Semua permasalahan yang terkait rasa diselesaikan dan ditempuh penyelesaiannya dengan menggunakan faham eksistensialisme dan positivisme logis. Jadi, aktualisasi tentang apa yang dirasakan sudah dianggap tidak lagi menjadi suatu kebenaran lagi atau nihilisme.
Faktanya sudah jelas tapi masih ditutupi juga karena pandainya bersilat lidah sakitnya dipercaya kemudian itu yang masih didukung, jelas-jelas faktanya sudah berbuat dosa dan menyakitkan hati serta sudah melukai perasaan orang-orang, sampai-sampai orang yang sasarannya tersebut sudah dianggap seperti tidak memiliki harga diri lagi. Padahal orang yang sasarannya itu semua sudah tua-tua dan malah ada yang anak-anaknya pun sudah gadis dan lebih-lebih mereka itu orang bersekolah, tetapi dianggap seperti orang dari tuyuh ni uluh so (dari bawah bambu).
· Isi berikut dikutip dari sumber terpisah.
Lemma run_tracks duration last pre evs v :
  tracks duration last pre v -> ordered last evs ->
  tracks duration (final_time last evs) (pre ++ evs) (foldl vote_step v evs).
Proof.
  revert last pre v. induction evs as [|e evs IH]; intros last pre v Ht Ho; simpl; [by rewrite app_nil_r|].
  destruct Ho as [Hle Ho]. rewrite cons_middle, app_assoc. apply IH; [|done]. by eapply tracks_step.
Qed.

(** The votes that count are those of the supporters. *)
Lemma votes_supporters duration last evs v now s :
  tracks duration last evs v -> (last <= now)%Z ->
  votes_for s (values (filter (fun kv => (now < kv.2.2)%Z) (votes v))).*2 = size (supporters duration now evs s).
Proof.
  intros [Hd Hv] Hle. set (kept := filter _ (votes v)).
  assert (supporters duration now evs s = dom (filter (fun kv => kv.2.1 = s) kept)) as ->.
  { apply set_eq. intros n. unfold supporters. rewrite elem_of_filter, elem_of_dom. unfold supports.
    specialize (Hv n). unfold is_Some. setoid_rewrite map_lookup_filter_Some. unfold kept. setoid_rewrite map_lookup_filter_Some.
    destruct (votes v !! n) as [[s' t]|].
    - rewrite Hv. split.
      + intros [[->%bool_decide_unpack ?%Is_true_true%Z.ltb_lt]%andb_prop_elim _]. exists (s, t). simpl. split_and!; [done|lia|done].
      + intros (x & [[= <-] ?] & ?). simpl in *. split; [|by eapply last_vote_voters].
        apply andb_prop_intro. split; [by apply bool_decide_pack|]. apply Is_true_true, Z.ltb_lt. lia.
    - split; [|by intros (x & [? ?] & ?)]. destruct (last_vote n evs) as [[s' t]|]; [|by intros [? _]].
      intros [[->%bool_decide_unpack ?%Is_true_true%Z.ltb_lt]%andb_prop_elim _]. specialize (Hv s t eq_refl). lia. }
  rewrite size_dom, <-length_map_to_list. unfold votes_for.
  rewrite (map_filter_alt (fun kv => kv.2.1 = s) kept), map_to_list_to_map.
  - rewrite <-(values_iterates kept). clear. induction (values kept) as [|[k [s' t]] l IH]; [done|].
    rewrite fmap_cons, !filter_cons. simpl. case_decide; simpl; by rewrite IH.
  - eapply sublist_NoDup; [apply (NoDup_fst_map_to_list kept)|]. apply fmap_sublist, sublist_filter.
Qed.

(** C32: the external address the node adopts.  After every history of votes and
    counts with a clock that does not go back, [majority] answers, for each
    family, an address that the most nodes support and at least
    [minimum_threshold] of them, or no address when none has that many; a node
    supports the address of its last vote until the vote expires.  The orders of
    the hash maps only decide between addresses with equal support. *)
Theorem ip_vote_majority minimum_threshold vote_duration v0 start evs now :
  new minimum_threshold vote_duration = Ret v0 -> ordered start evs -> (final_time start evs <= now)%Z ->
  let v := foldl vote_step v0 evs in
  let '(v', (ip4, ip6)) := majority v now values order4 order6 in
  let support s := size (supporters vote_duration now evs s) in
  is_majority (fun a => support (SockV4 a)) minimum_threshold ip4 /\
  is_majority (fun a => support (SockV6 a)) minimum_threshold ip6.
Proof.
  unfold new. case_decide; [done|]. intros E. injection E as <-. intros Ho Hnow. set (v := foldl _ _ evs).
  assert (tracks vote_duration (final_time start evs) evs v) as Ht.
  { apply (run_tracks vote_duration start []); [|done]. split; [done|]. intros n. simpl. rewrite lookup_empty. done. }
  assert (IpVote.minimum_threshold v = minimum_threshold) as Hm.
  { unfold v. generalize (mkIpVote ∅ minimum_threshold vote_duration) (eq_refl minimum_threshold : IpVote.minimum_threshold
      (mkIpVote ∅ minimum_threshold vote_duration) = minimum_threshold). clear.
    induction evs as [|e evs IH]; intros v Hv; [done|]. apply IH. destruct e; simpl; [done|].
    unfold majority. by destruct (foldl _ _ _). }
  unfold majority. rewrite Hm.
  pose proof (count_votes (values (filter (fun kv => (now < kv.2.2)%Z) (votes v))).*2 ∅ ∅) as Hc.
  destruct (foldl count_vote _ _) as [c4 c6]. destruct Hc as [H4 H6]. simpl.
  split; eapply is_majority_proper; [|by apply majority_of_spec; [|lia]| |by apply majority_of_spec; [|lia]]; intros a; simpl.
  - rewrite H4, lookup_empty. simpl. by eapply votes_supporters.
  - rewrite H6, lookup_empty. simpl. by eapply votes_supporters.
Qed.
End History.

(** Three nodes vote; the vote of the first is replaced, that of the second expires. *)
Lemma ip_vote_majority_witness :
  let addr n := SockV4 (mkSocketAddrV4 [# x7f; x00; x00; n] 9000) in
  let node n := vreplicate 32 n : NodeId in
  let evs := [Vote 0 (node x01) (addr x01); Vote 1 (node x02) (addr x01); Majority 2; Vote 5 (node x01) (addr x02);
              Vote 6 (node x03) (addr x02)] in
  exists v0, new 2 10 = Ret v0 /\
    snd (majority (foldl (vote_step map_to_list map_to_list map_to_list) v0 evs) 12 map_to_list map_to_list map_to_list) =
      (Some (mkSocketAddrV4 [# x7f; x00; x00; x02] 9000), None) /\
    is_majority (fun a => size (supporters 10 12 evs (SockV4 a))) 2 (Some (mkSocketAddrV4 [# x7f; x00; x00; x02] 9000)).
Proof.
  intros addr node evs. exists (mkIpVote ∅ 2 10). split; [reflexivity|].
  assert (snd (majority (foldl (vote_step map_to_list map_to_list map_to_list) (mkIpVote ∅ 2 10) evs) 12
      map_to_list map_to_list map_to_list) = (Some (mkSocketAddrV4 [# x7f; x00; x00; x02] 9000), None)) as E by (by vm_compute).
  split; [exact E|].
  pose proof (ip_vote_majority map_to_list map_to_list map_to_list (fun _ => reflexivity _) (fun _ => reflexivity _) (fun _ => reflexivity _)
    2 10 (mkIpVote ∅ 2 10) 0 evs 12 eq_refl) as H.
  assert (ordered 0 evs) as Ho by (unfold evs; simpl; lia). assert (final_time 0 evs <= 12)%Z as Hf by (unfold evs; simpl; lia).
  specialize (H Ho Hf). cbv zeta in H.
  destruct (majority _ 12 _ _ _) as [v' [ip4 ip6]]. cbn [snd] in E. injection E as -> ->. exact (proj1 H).
Defined.
(* ===== verification/RateLimiterTrace.v ===== *)
(** * Histories of the rate limiter

    A limiter built from a quota refines full token buckets, and so does the
    [RateLimiter] of the packet filter, whose three limiters are token buckets
    keyed by the kind of limit.  The bound on the requests accepted in a window
    is derived from the token buckets. *)

From stdpp Require Import strings.
From S2P Require Import Prelude Bytes Key RateLimiter RateLimiterProofs.
Import TokenBucket RateLimiter.
Local Open Scope Z_scope.

(** The fields of a quota are unsigned. *)
Definition quota_ok (q : Quota) : Prop := 0 <= replenish_all_every q /\ 0 <= max_tokens q.

(** The time in which one token is replenished. *)
Definition token_time (q : Quota) : Z := replenish_all_every q / max_tokens q.

Definition quota_bucket {K} (q : Quota) : TokenBucket K :=
  full (fun _ => replenish_all_every q) (fun _ => token_time q) 0.

Lemma from_quota_refines {K} `{Countable K} q (l : Limiter.Limiter K) :
  quota_ok q -> Limiter.from_quota q = Ok l ->
  Limiter.tau l = replenish_all_every q /\ Limiter.t l = token_time q /\
  0 < max_tokens q /\ 0 < replenish_all_every q /\ refines l (quota_bucket q).
Proof.
  intros [Hr Hm]. unfold Limiter.from_quota, try_into_u64. do 2 (case_decide; [done|]).
  repeat case_decide; simpl; try done. intros [= <-]. simpl.
  assert (0 <= token_time q) by (apply Z.div_pos; lia).
  split_and!; try done; try lia. split; unfold tat_of; simpl; try done; try lia.
  all: intros k; rewrite lookup_empty; simpl; lia.
Qed.

(** C29: Every history of [allows] and [prune] on a limiter built from a quota,
    with a clock that does not run backwards and while no [u64] overflows,
    returns, and its answers are those of a token bucket per key that is full at
    the start, holds the replenish time and pays one token time per token;
    [prune] answers nothing and has no effect there.  In particular a refused
    request is told exactly the credit that is missing. *)
Theorem limiter_trace_refines {K} `{Countable K} q (l : Limiter.Limiter K) evs :
  quota_ok q -> Limiter.from_quota q = Ok l ->
  history_ok (replenish_all_every q) (token_time q) 0 evs ->
  exists l', run_limiter l evs = Ret (l', (run_bucket (quota_bucket q) evs).2) /\
    refines l' (run_bucket (quota_bucket q) evs).1.
Proof.
  intros Hq Hl Hok. destruct (from_quota_refines q l Hq Hl) as (E1 & E2 & _ & _ & Hr).
  apply run_limiter_refines; [done|]. by rewrite E1, E2.
Qed.

(** Four tokens every two seconds, as in the unit tests: the burst of four is
    granted, then one token every half second. *)
Lemma limiter_trace_refines_witness :
  let q := mkQuota 2000000000 4 in
  let evs := [(0, Allow 10 4); (100000000, Prune); (100000000, Allow 10 1); (500000000, Allow 10 1);
              (1000000000, Allow 10 1); (1400000000, Allow 10 1); (2000000000, Allow 10 2)] in
  exists l, Limiter.from_quota q = Ok l /\ history_ok (replenish_all_every q) (token_time q) 0 evs /\
  exists l', run_limiter l evs = Ret (l', (run_bucket (quota_bucket q) evs).2) /\
  (run_bucket (quota_bucket q) evs).2 =
    [Some (Ok tt); None; Some (Err (TooSoon 400000000)); Some (Ok tt); Some (Ok tt);
     Some (Err (TooSoon 100000000)); Some (Ok tt)].
Proof.
  intros q evs. eexists. split; [vm_compute; reflexivity|].
  assert (history_ok (replenish_all_every q) (token_time q) 0 evs) as Hok.
  { vm_compute. repeat split; discriminate. }
  split; [exact Hok|].
  destruct (limiter_trace_refines q (Limiter.mkLimiter 2000000000 500000000 ∅) evs) as (l' & Hrun & _).
  - by vm_compute.
  - by vm_compute.
  - exact Hok.
  - exists l'. split; [exact Hrun|]. by vm_compute.
Defined.

(** ** The rate limiter of the packet filter *)

#[export] Instance LimitKind_eq_dec : EqDecision LimitKind.
Proof. solve_decision. Defined.

Inductive rl_op :=
  | RAllow (kind : LimitKind)
  | RPrune.

Definition rl_step (rl : RateLimiter) (ev : Z * rl_op) : outcome (RateLimiter * answer) :=
  match ev with
  | (now, RAllow kind) => '(rl, r) ← allows rl now kind; Ret (rl, Some r)
  | (now, RPrune) => Ret (prune rl now, None)
  end.

Fixpoint run_rate_limiter (rl : RateLimiter) (evs : list (Z * rl_op)) : outcome (RateLimiter * list answer) :=
  match evs with
  | [] => Ret (rl, [])
  | ev :: evs =>
      '(rl, r) ← rl_step rl ev;
      '(rl, rs) ← run_rate_limiter rl evs; Ret (rl, r :: rs)
  end.

(** The same call on token buckets keyed by the kind of limit. *)
Definition to_event (init : Z) (ev : Z * rl_op) : Z * limiter_op LimitKind :=
  (elapsed init ev.1, match ev.2 with RAllow kind => Allow kind 1 | RPrune => Prune end).

Definition quota_of (self : RateLimiterBuilder.RateLimiterBuilder) (kind : LimitKind) : option Quota :=
  match kind with
  | Total => RateLimiterBuilder.total_quota self
  | LNodeId _ => RateLimiterBuilder.node_quota self
  | LIp _ => RateLimiterBuilder.ip_quota self
  end.

(** Without a quota a request costs nothing. *)
Definition quota_buckets (self : RateLimiterBuilder.RateLimiterBuilder) : TokenBucket LimitKind :=
  full (fun kind => default 0 (replenish_all_every <$> quota_of self kind))
       (fun kind => default 0 (token_time <$> quota_of self kind)) 0.

Definition restrict {K} (f : K -> LimitKind) (b : TokenBucket LimitKind) : TokenBucket K :=
  mkTokenBucket (fun k => cap b (f k)) (fun k => cost b (f k)) (fun k => level b (f k)) (clock b).

#[local] Instance total_inj : Inj (=) (=) (fun _ : unit => Total).
Proof. by intros [] []. Qed.
#[local] Instance node_inj : Inj (=) (=) LNodeId.
Proof. by intros ?? [=]. Qed.
#[local] Instance ip_inj : Inj (=) (=) LIp.
Proof. by intros ?? [=]. Qed.

Section Refinement.
Variables (init horizon : Z).

Definition opt_refines {K} `{Countable K} (ol : option (Limiter.Limiter K)) (b : TokenBucket K) : Prop :=
  match ol with
  | Some l => refines l b /\ Limiter.t l <= Limiter.tau l /\ horizon + 2 * Limiter.tau l < U64_MODULUS
  | None => forall k, cap b k = 0 /\ cost b k = 0 /\ level b k = 0
  end.

Record rl_refines (rl : RateLimiter) (b : TokenBucket LimitKind) : Prop := {
  rl_init : init_time rl = init;
  rl_total : opt_refines (Some (total_rl rl)) (restrict (fun _ => Total) b);
  rl_node : opt_refines (node_rl rl) (restrict LNodeId b);
  rl_ip : opt_refines (ip_rl rl) (restrict LIp b);
}.

Lemma opt_refines_ext {K} `{Countable K} ol (b b' : TokenBucket K) :
  (forall k, cap b' k = cap b k /\ cost b' k = cost b k /\ level b' k = level b k) ->
  clock b' = clock b -> opt_refines ol b -> opt_refines ol b'.
Proof.
  intros Hk Hc. destruct ol as [l|]; simpl.
  - intros [[H1 H2 H3 H4 H5] H6]. split; [|done].
    split; rewrite ?Hc; try done; intros k; destruct (Hk k) as (E1 & E2 & E3); rewrite ?E1, ?E2, ?E3; auto.
  - intros H0 k. destruct (Hk k) as (-> & -> & ->). auto.
Qed.

Lemma opt_refines_advance {K} `{Countable K} ol (b : TokenBucket K) now :
  clock b <= now -> opt_refines ol b -> opt_refines ol (advance b now).
Proof.
  intros Hnow. destruct ol as [l|]; simpl.
  - intros [Hr H0]. split; [|done]. by apply advance_refines.
  - intros H0 k. destruct (H0 k) as (-> & -> & ->). split_and!; lia.
Qed.

Lemma opt_refines_prune {K} `{Countable K} ol (b : TokenBucket K) now :
  clock b <= now <= horizon -> opt_refines ol b ->
  opt_refines ((fun l => Limiter.prune l now) <$> ol) (advance b now).
Proof.
  intros Hnow Hr. destruct ol as [l|]; simpl in *; [|by apply (opt_refines_advance None); [lia|]].
  destruct Hr as [Hr [H1 H2]]. assert (0 <= Limiter.tau l) by apply Hr.
  split; [apply prune_refines; [done|lia]|done].
Qed.

Lemma opt_refines_allows {K} `{Countable K} ol (b : TokenBucket K) now k :
  clock b <= now <= horizon -> opt_refines ol b ->
  exists ol', allows_optional ol now k 1 = Ret (ol', (request b now k 1).2) /\
    opt_refines ol' (request b now k 1).1.
Proof.
  intros Hnow Hr. destruct ol as [l|]; simpl in Hr.
  - destruct Hr as [Hr [H1 H2]]. pose proof (refines_nonneg _ _ Hr).
    destruct (allows_refines l b now k 1) as (l' & r & Hl & <- & Hr'); [done|lia..|].
    simpl. rewrite Hl. simpl. eexists; split; [done|]. split; [done|].
    destruct (limiter_step_const l (now, Allow k 1) l' (Some (request b now k 1).2)) as [-> ->]; [|done].
    simpl. by rewrite Hl.
  - exists None. destruct (Hr k) as (E1 & E2 & E3). unfold request. simpl. rewrite E1, E2, E3.
    rewrite decide_False by lia. rewrite decide_False by lia. split; [done|]. intros k'. simpl.
    destruct (Hr k') as (-> & -> & ->). case_decide; split_and!; lia.
Qed.

(** A call of one kind moves the buckets of that kind and only advances the others. *)
Lemma request_restrict {K} `{Countable K} (f : K -> LimitKind) `{!Inj (=) (=) f} b now k ol :
  opt_refines ol (request (restrict f b) now k 1).1 ->
  opt_refines ol (restrict f (request b now (f k) 1).1).
Proof.
  apply opt_refines_ext; [|unfold request; simpl; by repeat case_decide].
  intros k'. unfold request. simpl. repeat case_decide; simpl; try done.
  split_and!; [done..|]. destruct (decide (k' = k)) as [->|Hne]; [by rewrite decide_True|].
  rewrite decide_False; [done|]. by intros ?%(inj f).
Qed.

Lemma request_answer {K} `{Countable K} (f : K -> LimitKind) b now k :
  (request (restrict f b) now k 1).2 = (request b now (f k) 1).2.
Proof. unfold request. simpl. by repeat case_decide. Qed.

Lemma request_others {K} `{Countable K} (f : K -> LimitKind) b now kind ol :
  (forall k, f k <> kind) -> clock b <= now ->
  opt_refines ol (restrict f b) -> opt_refines ol (restrict f (request b now kind 1).1).
Proof.
  intros Hne Hnow Hr. apply (opt_refines_advance _ _ now) in Hr; [|done]. revert Hr.
  apply opt_refines_ext; [|unfold request; simpl; by repeat case_decide].
  intros k. unfold request. simpl. repeat case_decide; simpl; try done.
  specialize (Hne k). by rewrite decide_False.
Qed.

Lemma request_clock (b : TokenBucket LimitKind) now kind : clock (request b now kind 1).1 = now.
Proof. unfold request. by repeat case_decide. Qed.

Lemma rl_allows_refines rl b now kind :
  rl_refines rl b -> clock b <= elapsed init now <= horizon ->
  exists rl', allows rl now kind = Ret (rl', (request b (elapsed init now) kind 1).2) /\
    rl_refines rl' (request b (elapsed init now) kind 1).1.
Proof.
  intros [<- Ht Hn Hi] Hnow. destruct rl as [rps init' tl nl il]; simpl in *.
  set (time := elapsed init' now) in *. destruct kind as [|x|x]; simpl.
  - destruct (opt_refines_allows (Some tl) (restrict (fun _ => Total) b) time tt Hnow Ht) as (ol & Hol & Hr).
    simpl in Hol. destruct (Limiter.allows tl time tt 1) as [[tl' r]|]; simpl in *; [|done].
    injection Hol as <- ->. rewrite request_answer. eexists; split; [done|]. split; simpl; [done|..].
    + by apply (request_restrict (fun _ : unit => Total) b time tt (Some tl')).
    + apply request_others; [done|lia|done].
    + apply request_others; [done|lia|done].
  - destruct (opt_refines_allows nl (restrict LNodeId b) time x Hnow Hn) as (ol & Hol & Hr).
    rewrite Hol, request_answer. simpl. eexists; split; [done|]. split; simpl; [done|..].
    + apply (request_others (fun _ : unit => Total) b time (LNodeId x) (Some tl)); [done|lia|done].
    + by apply (request_restrict LNodeId b time x ol).
    + apply request_others; [done|lia|done].
  - destruct (opt_refines_allows il (restrict LIp b) time x Hnow Hi) as (ol & Hol & Hr).
    rewrite Hol, request_answer. simpl. eexists; split; [done|]. split; simpl; [done|..].
    + apply (request_others (fun _ : unit => Total) b time (LIp x) (Some tl)); [done|lia|done].
    + apply request_others; [done|lia|done].
    + by apply (request_restrict LIp b time x ol).
Qed.

Lemma rl_step_refines rl b ev :
  rl_refines rl b -> clock b <= elapsed init ev.1 <= horizon ->
  exists rl', rl_step rl ev = Ret (rl', (bucket_step b (to_event init ev)).2) /\
    rl_refines rl' (bucket_step b (to_event init ev)).1 /\
    clock (bucket_step b (to_event init ev)).1 = elapsed init ev.1.
Proof.
  destruct ev as [now [kind|]]; simpl; intros Hr Hnow.
  - destruct (rl_allows_refines rl b now kind Hr Hnow) as (rl' & -> & Hr'). simpl.
    pose proof (request_clock b (elapsed init now) kind) as Hc.
    destruct (request b (elapsed init now) kind 1). by exists rl'.
  - eexists; split; [done|]. split; [|done]. destruct Hr as [<- Ht Hn Hi].
    destruct rl as [rps init' tl nl il]; simpl in *. split; simpl; [done|..].
    + by apply (opt_refines_prune (Some tl) (restrict (fun _ => Total) b) (elapsed init' now)).
    + by apply (opt_refines_prune nl (restrict LNodeId b) (elapsed init' now)).
    + by apply (opt_refines_prune il (restrict LIp b) (elapsed init' now)).
Qed.

(** The clock readings: not backwards, and within the horizon. *)
Fixpoint readings_ok (now : Z) (evs : list (Z * rl_op)) : Prop :=
  match evs with
  | [] => True
  | (now', _) :: evs => now <= now' <= init + horizon /\ readings_ok now' evs
  end.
Fakta dan data terlukanya perasaan serta sakitnya hati sudah berbentuk wujud merasa sudah tidak ada harga diri lagi, tetapi tidak juga difahami malah seolah-seolah dianggap hal tindakan mereka itu tidak benar, den bernilai deskriminasi. Ini berkemungkinan karena cara melihatnya lebih banyak menggunakan sudut pandang faham eksistensialisme dan positivisme logis akhirnya semuanya menjadi tidak benar dan nihilisme, walaupun orang sasarannya tersebut sudah tersakiti hingga menjadi sakit.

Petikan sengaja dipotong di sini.